Task item: Please output exactly the lines of the material from the first through the line containing "let! b' := zoom", and nothing more.

Records to process:
(** The device part of [bread]: the buffer was just obtained and is not valid. *)
Lemma bread_fill dv sec s i b c : wf s -> usable (disk s) (dv, sec) -> (i < NBUF)%nat ->
  bufs s !! i = Some b -> bkey c = (dv, sec) -> next c = next b -> prev c = prev b ->
  busy c = true -> valid c = false -> dirty c = false -> dirtyk s (dv, sec) = false ->
  view s (dv, sec) = blocks (disk s) dv sec ->
  (bkey b = (dv, sec) \/ (cached (bufs s) (dv, sec) = None /\ busy b = false /\ dirty b = false)) ->
  wp (if GETDEVTYPE dv =? DEV_IDE then
        let! b' := zoom bcache_disk (iderw i c) in
        upd_buf i (fun _ => b') ;;; kret i
      else if GETDEVTYPE dv =? DEV_SATA then
        let! r := zoom bcache_disk (sata_read (GETDEVNUM dv) sec 1) in
        if negb (r.1 =? SATA_IO_SUCCESS) then panic "SATA I/O ERROR"
        else
          upd_buf i (set_bdata r.2) ;;;
          upd_buf i (fun b => set_flags (set (flags b) B_VALID) b) ;;;
          upd_buf i (fun b => set_flags (clr (flags b) B_DIRTY) b) ;;;
          wakeup (ChBuf i) ;;; kret i
      else panic "Unsupported device type")
    (Bcache false (<[i := c]> (bufs s)) (disk s))
    (fun j s' t => j = i /\ disk_writes t = [] /\ bread_result (dv, sec) s s' i).
Proof.
  intros Hwf Hu Hi Hb Hk Hn Hp Hbz Hv Hd Hdk Hvw Hold. pose proof Hu as [Hon Ht].
  simpl in Hon, Ht. pose proof (lookup_lt_Some _ _ _ Hb) as Hlt.
  set (c' := set_flags (clr (set (flags c) B_VALID) B_DIRTY) (set_bdata (blocks (disk s) dv sec) c)).
  assert (forall d', same_disk (disk s) d' ->
    bread_result (dv, sec) s (Bcache false (<[i := c']> (bufs s)) d') i) as Hfin.
  { intros d' Hd'. exists b, c'. rewrite Hdk, Hvw. split_and!; try done.
    - apply swap_insert; try done; change (bkey c') with (bkey c); rewrite Hk.
      + by eapply same_disk_usable.
      + done.
    - unfold c'. flag_simpl. done.
    - unfold c'. flag_simpl. done.
    - unfold c'. flag_simpl. done. }
  destruct (Z.eqb_spec (GETDEVTYPE dv) DEV_IDE) as [E|E].
  - apply wp_bind, wp_zoom. injection Hk as Hk1 Hk2.
    apply iderw_read; [by rewrite Hk1|by rewrite Hk1, Hk2|done..|].
    intros d' t Hd' Hw. apply wp_bind, wp_upd_buf, wp_ret. rewrite !app_nil_r.
    split_and!; [done|done|].
    cbn [bufs set_bufs bcache_disk lput set_disk b_lock disk].
    erewrite alter_insert by (by apply list_lookup_insert_eq).
    rewrite list_insert_insert_eq, Hk1, Hk2. by apply Hfin.
  - destruct Ht as [Ht|Ht]; [by destruct (E Ht)|]. rewrite Ht, Z.eqb_refl.
    apply wp_bind, wp_zoom. apply sata_read_ok; [done|done|].
    intros d' t Hd' Hw. cbn [fst negb]. rewrite Z.eqb_refl. cbn [negb].
    do 3 (apply wp_bind, wp_upd_buf). apply wp_bind. unfold wakeup. apply wp_emit, wp_ret. rewrite !app_nil_r, disk_writes_app, Hw.
    split_and!; [done|done|]. cbn [bufs set_bufs bcache_disk lput set_disk b_lock disk].
    rewrite !alter_alter. erewrite alter_insert by (by apply list_lookup_insert_eq).
    rewrite list_insert_insert_eq. by apply Hfin.
Qed.

Lemma bread_swap dv sec s L : wf s -> usable (disk s) (dv, sec) -> busyk s (dv, sec) = false ->
  only s L -> (length L < NBUF)%nat \/ dirtyk s (dv, sec) = true ->
  wp (bread dv sec) s
    (fun i s' t => disk_writes t = [] /\ bread_result (dv, sec) s s' i).
Proof.
  intros Hwf Hu Hnb Ho HL.
  destruct (bget_ok dv sec s L Hwf Hu Hnb Ho HL) as (i & b & Hi & Hb & Hcase).
  pose proof (lookup_lt_Some _ _ _ Hb) as Hlt. unfold bread. apply wp_bind.
  destruct Hcase as [(Hc & Hk & Hg)|(Hc & H1 & H2 & Hg)];
    (eapply wp_of_run; [apply Hg|]; cbv beta; apply wp_bind, wp_get_buf;
     [simpl; by rewrite length_insert|]);
    intros c; cbn [bufs set_bufs]; rewrite list_lookup_insert_eq by done; intros [= <-];
    unfold set_bufs; rewrite (wf_lock _ Hwf).
  - destruct (wf_entry _ Hwf _ _ Hc) as (_ & Hlen & Hvd & _). simpl in Hvd.
    unfold busyk in Hnb. rewrite Hc in Hnb.
    destruct (valid (set_flags (set (flags b) B_BUSY) b)) eqn:Hv; simpl negb; cbv iota.
    + apply wp_ret. split; [done|]. exists b, (set_flags (set (flags b) B_BUSY) b).
      assert (valid b = true) as Hvb by (revert Hv; by flag_simpl).
      split_and!; try done.
      * apply swap_insert; try done; [by rewrite <-Hk in Hu|by left].
      * by flag_simpl.
      * unfold dirtyk. rewrite Hc. by flag_simpl.
      * unfold view. rewrite Hc. change (fvalid (flags b)) with (valid b). by rewrite Hvb.
    + assert (fvalid (flags b) = false) as Hvb.
      { revert Hv. by flag_simpl. }
      assert (fdirty (flags b) = false) as Hdb.
      { destruct Hvd as [?|[_ ?]]; congruence. }
      eapply wp_mono; [eapply (bread_fill dv sec s i b)|]; try done.
      * by flag_simpl.
      * by flag_simpl.
      * unfold dirtyk. by rewrite Hc.
      * unfold view. by rewrite Hc, Hvb.
      * by left.
      * simpl. by intros ? ? ? (-> & ? & ?).
  - change (valid (set_flags B_BUSY (set_ident dv sec b))) with false. simpl negb. cbv iota.
    eapply wp_mono; [eapply (bread_fill dv sec s i b)|]; try done.
    + unfold dirtyk. by rewrite Hc.
    + unfold view. by rewrite Hc.
    + by right.
    + simpl. by intros ? ? ? (-> & ? & ?).
Qed.

(** ** The abstract cache *)

(** What a client knows: contents, disk, pinned sectors, and buffers held. *)
Record astate := AS {
  aV : key -> list Z;
  aW : key -> list Z;
  aD : list key;
  aH : list (nat * key);
}.

(** [s] is in abstract state [a], on a device that serves the sectors [U]. *)
Record abs (U : key -> Prop) s (a : astate) : Prop := {
  abs_wf : wf s;
  abs_usable : forall k, U k -> usable (disk s) k;
  abs_view : forall k, view s k = aV a k;
  abs_disk : forall k, on_disk s k = aW a k;
  abs_dirty : forall k, dirtyk s k = true <-> k ∈ aD a;
  abs_busy : forall k, busyk s k = true <-> k ∈ (aH a).*2;
  abs_holds : forall i k, (i, k) ∈ aH a -> holds s i k;
}.

Definition upd {A} (k : key) (v : A) (f : key -> A) : key -> A :=
  fun k' => if decide (k' = k) then v else f k'.

Lemma upd_same {A} k (v : A) f : upd k v f k = v.
Proof. unfold upd. by rewrite decide_True. Qed.
Lemma upd_other {A} k (v : A) f k' : k' <> k -> upd k v f k' = f k'.
Proof. intros. unfold upd. by rewrite decide_False. Qed.

Lemma abs_ext U s a a' : abs U s a ->
  (forall k, aV a' k = aV a k) -> (forall k, aW a' k = aW a k) ->
  (forall k, k ∈ aD a' <-> k ∈ aD a) -> (forall p, p ∈ aH a' <-> p ∈ aH a) -> abs U s a'.
Proof.
  intros [H1 H2 H3 H4 H5 H6 H7] E1 E2 E3 E4. split; try done.
  - intros k. by rewrite E1.
  - intros k. by rewrite E2.
  - intros k. by rewrite E3.
  - intros k. rewrite H6, !list_elem_of_fmap. by setoid_rewrite E4.
  - intros i k. rewrite E4. apply H7.
Qed.

(** A held sector is cached, busy and valid: its buffer. *)
Lemma holds_buf s i k : wf s -> holds s i k -> exists b,
  (i < NBUF)%nat /\ bufs s !! i = Some b /\ bkey b = k /\ busy b = true /\ valid b = true /\
  cached (bufs s) k = Some (flags b, bdata b) /\ bdata b = view s k /\
  length (bdata b) = SECTOR_SIZE /\ usable (disk s) k /\ dirty b = dirtyk s k.
Proof.
  intros Hwf (e & He & Hbz). destruct (entry_at_inv _ _ _ _ He) as (b & Hi & Hb & _ & -> & ->).
  assert (cached (bufs s) (bkey b) = Some (flags b, bdata b)) as Hc.
  { apply cached_Some; [apply Hwf|]. by exists i. }
  destruct (wf_entry _ Hwf _ _ Hc) as (Hu & Hlen & Hvd & _). simpl in *.
  assert (valid b = true) as Hv.
  { destruct Hvd as [H|[H _]]; [done|]. congruence. }
  exists b. unfold view, dirtyk. rewrite Hc. change (fvalid (flags b)) with (valid b).
  by rewrite Hv.
Qed.

(** A step that rewrites the buffer of one sector, from the client's side. *)
Lemma swap_abs U s s' i b b' a : abs U s a -> swap s s' i b b' ->
  valid b' = true -> length (bdata b') = SECTOR_SIZE ->
  (busy b' = false -> dirty b' = false -> bdata b' = on_disk s' (bkey b')) ->
  (forall k, usable (disk s) k -> usable (disk s') k) ->
  (forall k, k <> bkey b' -> on_disk s' k = on_disk s k) ->
  forall a', (forall k, aV a' k = upd (bkey b') (bdata b') (aV a) k) ->
  (forall k, aW a' k = on_disk s' k) ->
  (forall k, k ∈ aD a' <-> if decide (k = bkey b') then dirty b' = true else k ∈ aD a) ->
  (forall k, k ∈ (aH a').*2 <-> if decide (k = bkey b') then busy b' = true else k ∈ (aH a).*2) ->
  (forall j k, (j, k) ∈ aH a' -> (j = i /\ k = bkey b') \/ (j, k) ∈ aH a) ->
  abs U s' a'.
Proof.
  intros Ha Hs Hv Hlen Hcl Hu Hblk a' EV EW ED EH EJ. pose proof (abs_wf _ _ _ Ha) as Hwf.
  pose proof (swap_cached_same _ _ _ _ _ Hwf Hs) as Hc.
  assert (wf s') as Hwf'.
  { eapply swap_wf; try done. split_and!; [apply Hs|done|by left|]. intros _. apply Hcl. }
  split; try done.
  - intros k Hk. by apply Hu, (abs_usable _ _ _ Ha).
  - intros k. rewrite EV. unfold upd. destruct (decide _) as [->|Hne].
    + unfold view. rewrite Hc. change (fvalid (flags b')) with (valid b').
      by rewrite Hv.
    + rewrite <-(abs_view _ _ _ Ha). by eapply swap_other, Hblk.
  - intros k. rewrite ED. destruct (decide _) as [->|Hne].
    + unfold dirtyk. rewrite Hc. reflexivity.
    + rewrite <-(abs_dirty _ _ _ Ha). destruct (swap_other _ _ _ _ _ k Hwf Hs Hne) as (_ & -> & _).
      done.
  - intros k. rewrite EH. destruct (decide _) as [->|Hne].
    + unfold busyk. rewrite Hc. reflexivity.
    + rewrite <-(abs_busy _ _ _ Ha). destruct (swap_other _ _ _ _ _ k Hwf Hs Hne) as (-> & _ & _).
      done.
  - intros j k Hj. pose proof Hj as Hj'. apply EJ in Hj' as [[-> ->]|Hj'].
    + exists (flags b', bdata b'). split; [by eapply sw_i|].
      specialize (EH (bkey b')). rewrite decide_True in EH by done. apply EH.
      apply list_elem_of_fmap. by exists (i, bkey b').
    + apply (swap_holds s s' i b b'); [done|done|by apply (abs_holds _ _ _ Ha)|].
      intros ->. specialize (EH (bkey b')). rewrite decide_True in EH by done. apply EH.
      apply list_elem_of_fmap. by exists (j, bkey b').
Qed.

(** [bread] of a sector nobody holds, when a buffer is free or the sector is pinned. *)
Lemma bread_wp U dv sec s a Q : abs U s a -> U (dv, sec) -> (dv, sec) ∉ (aH a).*2 ->
  (length (aD a) + length (aH a) < NBUF)%nat \/ (dv, sec) ∈ aD a ->
  (forall i s' t, disk_writes t = [] ->
     abs U s' (AS (aV a) (aW a) (aD a) ((i, (dv, sec)) :: aH a)) -> Q i s' t) ->
  wp (bread dv sec) s Q.
Proof.
  intros Ha HU Hh HL HQ. pose proof (abs_wf _ _ _ Ha) as Hwf.
  eapply wp_mono; [apply (bread_swap dv sec s (aD a ++ (aH a).*2))|].
  - done.
  - by apply (abs_usable _ _ _ Ha).
  - destruct (busyk s (dv, sec)) eqn:E; [|done]. by apply (abs_busy _ _ _ Ha) in E.
  - intros k [Hk|Hk]; apply elem_of_app;
      [right; by apply (abs_busy _ _ _ Ha)|left; by apply (abs_dirty _ _ _ Ha)].
  - rewrite length_app, length_fmap. destruct HL as [HL|HL]; [by left|right].
    by apply (abs_dirty _ _ _ Ha).
  - cbv beta. intros i s' t [Ht (b & b' & Hs & Hk & Hbz & Hv & Hdt & Hda & [Hblk Hon])].
    apply HQ; [done|]. eapply swap_abs; try done; cbn [aV aW aD aH].
    + rewrite Hda. unfold view.
      destruct (cached (bufs s) (dv, sec)) as [[f d]|] eqn:E.
      * destruct (wf_entry _ Hwf _ _ E) as ((Ho & _) & Hlen & _). simpl in Hlen.
        destruct (fvalid f); [done|]. by apply online_block.
      * apply online_block. apply (abs_usable _ _ _ Ha) in HU. by destruct HU.
    + by rewrite Hbz.
    + intros k [Hu1 Hu2]. split; [by apply Hon|done].
    + intros k _. apply Hblk.
    + intros k. unfold upd. destruct (decide _) as [->|]; [|done].
      by rewrite Hda, Hk, (abs_view _ _ _ Ha).
    + intros k. rewrite <-(abs_disk _ _ _ Ha). symmetry. apply Hblk.
    + intros k. destruct (decide _) as [->|]; [|done].
      by rewrite Hdt, Hk, (abs_dirty _ _ _ Ha).
    + intros k. rewrite fmap_cons, elem_of_cons, Hk. cbn [snd].
      destruct (decide _) as [->|Hne]; [rewrite Hbz; tauto|]. tauto.
    + intros j k. rewrite elem_of_cons. intros [[= -> ->]|?]; [left|right]; [|done].
      by rewrite Hk.
Qed.

(** The buffer behind a held sector. *)
Lemma wp_held U s a i k Q : abs U s a -> (i, k) ∈ aH a ->
  (forall b, bufs s !! i = Some b -> (i < NBUF)%nat -> bkey b = k -> busy b = true ->
     valid b = true -> bdata b = aV a k -> length (bdata b) = SECTOR_SIZE ->
     (dirty b = true <-> k ∈ aD a) -> usable (disk s) k -> Q b s []) ->
  wp (get_buf i) s Q.
Proof.
  intros Ha Hi HQ. apply (abs_holds _ _ _ Ha) in Hi.
  destruct (holds_buf s i k (abs_wf _ _ _ Ha) Hi)
    as (b & H1 & H2 & H3 & H4 & H5 & _ & H6 & H7 & H8 & H9).
  apply wp_get_buf; [by eapply lookup_lt_Some|]. intros b' Hb'.
  rewrite H2 in Hb'. injection Hb' as <-. apply HQ; try done.
  - by rewrite H6, (abs_view _ _ _ Ha).
  - by rewrite H9, (abs_dirty _ _ _ Ha).
Qed.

Response area:
(** The device part of [bread]: the buffer was just obtained and is not valid. *)
Lemma bread_fill dv sec s i b c : wf s -> usable (disk s) (dv, sec) -> (i < NBUF)%nat ->
  bufs s !! i = Some b -> bkey c = (dv, sec) -> next c = next b -> prev c = prev b ->
  busy c = true -> valid c = false -> dirty c = false -> dirtyk s (dv, sec) = false ->
  view s (dv, sec) = blocks (disk s) dv sec ->
  (bkey b = (dv, sec) \/ (cached (bufs s) (dv, sec) = None /\ busy b = false /\ dirty b = false)) ->
  wp (if GETDEVTYPE dv =? DEV_IDE then
        let! b' := zoom bcache_disk (iderw i c) in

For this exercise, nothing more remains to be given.